# Pumpkin prep??



## smoke 2 geaux (Oct 28, 2010)

Ok, I got this recipe for pumpkin soup. I had the idea (of course) to smoke the pumpkin instead of baking it in the oven to prep it for the soup.  I've never prepared a fresh pumpkin, so I'm not sure what to do to get it ready for the smoker.  I know I have to cut it open and scrape out the seeds and pulp.  What I'm not sure is how to deal with the outside.  Do I need to peel it?  Is the whole thing edible, or does it have a rind, like a watermelon?  I've cooked alot of stuff, but the only thing I have ever made with pumpkin is a jack-o-lantern.


----------



## squirrel (Oct 28, 2010)

I use this website for several things and I trust them. You do need to make sure you have the right type of pumpkin though. Read through it and it should answer your questions. I think smoking it would be a great idea. Prepare it like you would for the oven (in chunks) but put on the smoker. I would definitely put it in an aluminum pan. Hope this helps!

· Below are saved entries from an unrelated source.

Lemma minimal_bars_above s0 pal ppb fd n :
  forall bar s t, minimal_bars fd s0 pal ppb n bar s = Ok t ->
  (bar + n <= barCount)%nat ->
  forall j, (barCount * ppb <= j)%nat -> untouched j s t.
Proof.
  induction n as [|n IH]; intros bar s t H Hb j Hj; simpl in H.
  - injection H as <-. apply untouched_refl.
  - match type of H with
    | js_bind (minimal_inner ?a ?b ?c ?d ?e ?f ?g ?h ?i) _ = _ =>
        destruct (minimal_inner a b c d e f g h i) as [s1|] eqn:E
    end; [|discriminate].
    apply untouched_trans with s1.
    + eapply minimal_inner_above; [exact E | lia |].
      unfold barCount in *. nia.
    + eapply IH; [exact H | lia | exact Hj].
Qed.

End MinimalFacts.

(** C10: one Minimal tick leaves every particle of index at least
    [64 * floor(N / 64)] (for N = 2000: indices 1984 to 1999) exactly as
    it was: position, velocity, color and size. *)
Theorem minimal_leaves_tail :
  (Vis.barCount * Vis.particlesPerBar Vis.defaultParticleCount = 1984)%nat /\
  forall (fd : list Byte.byte) (s t : Vis.vstate),
  Vis.updateParticlesMinimal fd s = Ok t ->
  forall j, (Vis.barCount * Vis.particlesPerBar (Vis.particleCount s) <= j)%nat ->
  nth_error (Vis.particlePositions t) j = nth_error (Vis.particlePositions s) j /\
  nth_error (Vis.particleVelocities t) j = nth_error (Vis.particleVelocities s) j /\
  nth_error (Vis.particleColors t) j = nth_error (Vis.particleColors s) j /\
  nth_error (Vis.sizes t) j = nth_error (Vis.sizes s) j.
Proof.
  split; [vm_compute; reflexivity|].
  intros fd s t H j Hj.
  exact (MinimalFacts.minimal_bars_above s _ _ fd Vis.barCount 0 s t H
           (le_n _) j Hj).
Qed.

Lemma minimal_leaves_tail_witness :
  match Vis.updateParticlesMinimal (repeat Byte.x80 1024)
          (Vis.construct Fixtures.M0 130) with
  | Ok t => nth_error (Vis.particlePositions t) 129 =
            nth_error (Vis.particlePositions (Vis.construct Fixtures.M0 130)) 129
  | TypeError => False
  end.
Proof.
  destruct minimal_leaves_tail as [_ H].
  destruct (Vis.updateParticlesMinimal (repeat Byte.x80 1024)
              (Vis.construct Fixtures.M0 130)) as [t|] eqn:E.
  - apply (H _ _ _ E 129%nat). apply Nat.leb_le. vm_compute. reflexivity.
  - vm_compute in E. discriminate E.
Defined.

(** ** A frozen frame *)

Module FrameFacts.
Import Vis Loops Observations.


Lemma particles_same_refl s : particles_same s s.
Proof. repeat split. Qed.

Lemma particles_same_trans s t u :
  particles_same s t -> particles_same t u -> particles_same s u.
Proof. unfold particles_same. intuition congruence. Qed.

Lemma decayPulse_fields s :
  particles_same s (decayPulse s) /\ isFrozen (decayPulse s) = isFrozen s /\
  currentPalette (decayPulse s) = currentPalette s.
Proof.
  unfold decayPulse, decay_step; cbn.
  destruct (0.1 <? pulseIntensity s * 0.85); cbn; repeat split.
Qed.

Lemma triggerPulse_fields I s :
  particles_same s (triggerPulse I s) /\ isFrozen (triggerPulse I s) = isFrozen s.
Proof.
  unfold triggerPulse.
  destruct (decayPulse_fields
              (set_pulseIntensity (I + 1.5) (set_pulseEffect true s)))
    as [H [H' _]].
  split; [exact H | exact H'].
Qed.

Lemma processGestureCommands_fields c beat bi s :
  particles_same s (processGestureCommands c beat bi s) /\
  isFrozen (processGestureCommands c beat bi s) = freeze c.
Proof.
  unfold processGestureCommands.
  set (s1 := set_isFrozen (freeze c) s).
  assert (H1 : particles_same s s1 /\ isFrozen s1 = freeze c)
    by (repeat split).
  assert (H2 : let s2 := if pulse c && negb (pulseEffect s1)
                          then triggerPulse bi s1 else s1 in
               particles_same s s2 /\ isFrozen s2 = freeze c).
  { destruct (pulse c && negb (pulseEffect s1)); [|exact H1].
    destruct (triggerPulse_fields bi s1) as [A B].
    split; [eapply particles_same_trans; [apply H1|exact A] | rewrite B; apply H1]. }
  simpl in H2. destruct (Nat.eqb _ _); [exact H2|].
  destruct H2 as [A B]. split; [exact A | exact B].
Qed.

Lemma updateCameraShake_fields M bass beat s :
  particles_same s (updateCameraShake M bass beat s) /\
  isFrozen (updateCameraShake M bass beat s) = isFrozen s /\
  visualMode (updateCameraShake M bass beat s) = visualMode s.
Proof.
  unfold updateCameraShake.
  destruct (gtf ((if beat then bass * 10 else cameraShakeIntensity s) * 0.9) 0.1);
    repeat split.
Qed.

(** [prepare] leaves the particle arrays alone; [isFrozen] is then the
    gesture's [freeze] flag, or the previous value without gestures. *)
Lemma prepare_fields M a cmds s :
  particles_same s (prepare M a cmds s) /\
  isFrozen (prepare M a cmds s) =
    match cmds with Some c => freeze c | None => isFrozen s end.
Proof.
  unfold prepare; cbv zeta.
  match goal with |- context [set_trebleIntensity ?x ?y] =>
    set (s1 := set_trebleIntensity x y) end.
  assert (H1 : particles_same s s1 /\ isFrozen s1 = isFrozen s) by (repeat split).
  match goal with |- context [match cmds with Some c => @?f c | None => s1 end] =>
    set (s2 := match cmds with Some c => f c | None => s1 end) end.
  assert (H2 : particles_same s s2 /\
               isFrozen s2 = match cmds with Some c => freeze c | None => isFrozen s end).
  { subst s2; destruct cmds as [c|]; [|exact H1].
    destruct (processGestureCommands_fields c (Audio.beatFlag a)
                (Audio.beatIntensity a) s1) as [A B].
    split; [eapply particles_same_trans; [apply H1|exact A] | exact B]. }
  destruct (updateCameraShake_fields M (Audio.band (Audio.bands a) "bass"%string)
              (Audio.beatFlag a) s2) as [A [B _]].
  destruct H2 as [H2 H2'].
  split.
  - eapply particles_same_trans; [exact H2|]. exact A.
  - cbn. rewrite B. exact H2'.
Qed.

End FrameFacts.

Module FrozenFacts.
Import Vis Loops FrameFacts Observations.


Lemma colors_step_inv fd average s0 i t t' :
  colors_inv fd average s0 i t -> colors_step fd average s0 i t = Ok t' ->
  colors_inv fd average s0 (S i) t'.
Proof.
  intros [Hsame [Hpal [Hpe [Hpi [Hlo Hhi]]]]] Hs.
  unfold colors_step in Hs.
  destruct (nth_error (particleColors t) i) as [c0|] eqn:Ec; [|discriminate].
  destruct (palette_of (currentPalette s0)) as [pal|] eqn:Ep; [|discriminate].
  simpl in Hs. injection Hs as <-.
  destruct (Hhi i (le_n _)) as [Hci Hsi].
  split; [exact Hsame|]. split; [exact Hpal|]. split; [exact Hpe|].
  split; [exact Hpi|]. cbn [particleColors sizes set_sizes set_particleColors].
  split.
  - intros j Hj. destruct (Nat.eq_dec j i) as [->|Hne].
    + exists pal. split; [exact Ep|]. split.
      * now apply (nth_error_set_nth_in _ _ _ c0).
      * rewrite nth_error_set_nth_same, Hsi. reflexivity.
    + destruct (Hlo j ltac:(lia)) as [pal' [Hp' [Hc' Hs']]].
      exists pal'. rewrite !nth_error_set_nth_other by congruence.
      split; [congruence|]. split; assumption.
  - intros j Hj. rewrite !nth_error_set_nth_other by lia. apply Hhi. lia.
Qed.

Lemma updateParticleColors_spec fd average s t :
  updateParticleColors fd average s = Ok t ->
  colors_inv fd average s (particleCount s) t.
Proof.
  intro H.
  apply (for_range_ind (colors_inv fd average s) (colors_step fd average s))
    with (n := particleCount s) (i := 0%nat) (s := s); [| |exact H].
  - intros i u u'. apply colors_step_inv.
  - repeat split; intros j Hj; lia.
Qed.

End FrozenFacts.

http://www.pickyourown.org/pumpkincooking.php


----------



## eman (Oct 28, 2010)

Peel it and cube it . Smoke in a pan . Don't know that you'll get it tender enough on the smoker

w/o getting it to smokey


----------



## squirrel (Oct 28, 2010)

You could probably smoke it for a while and then go to the oven to reach desired tenderness. Just a thought. I'd be interested to see how this turns out for ya!


----------



## smoke 2 geaux (Oct 28, 2010)

Good idea.  I'll probably follow your advice and smoke it for a while, then finish it in the oven.  I'll post some pics.


----------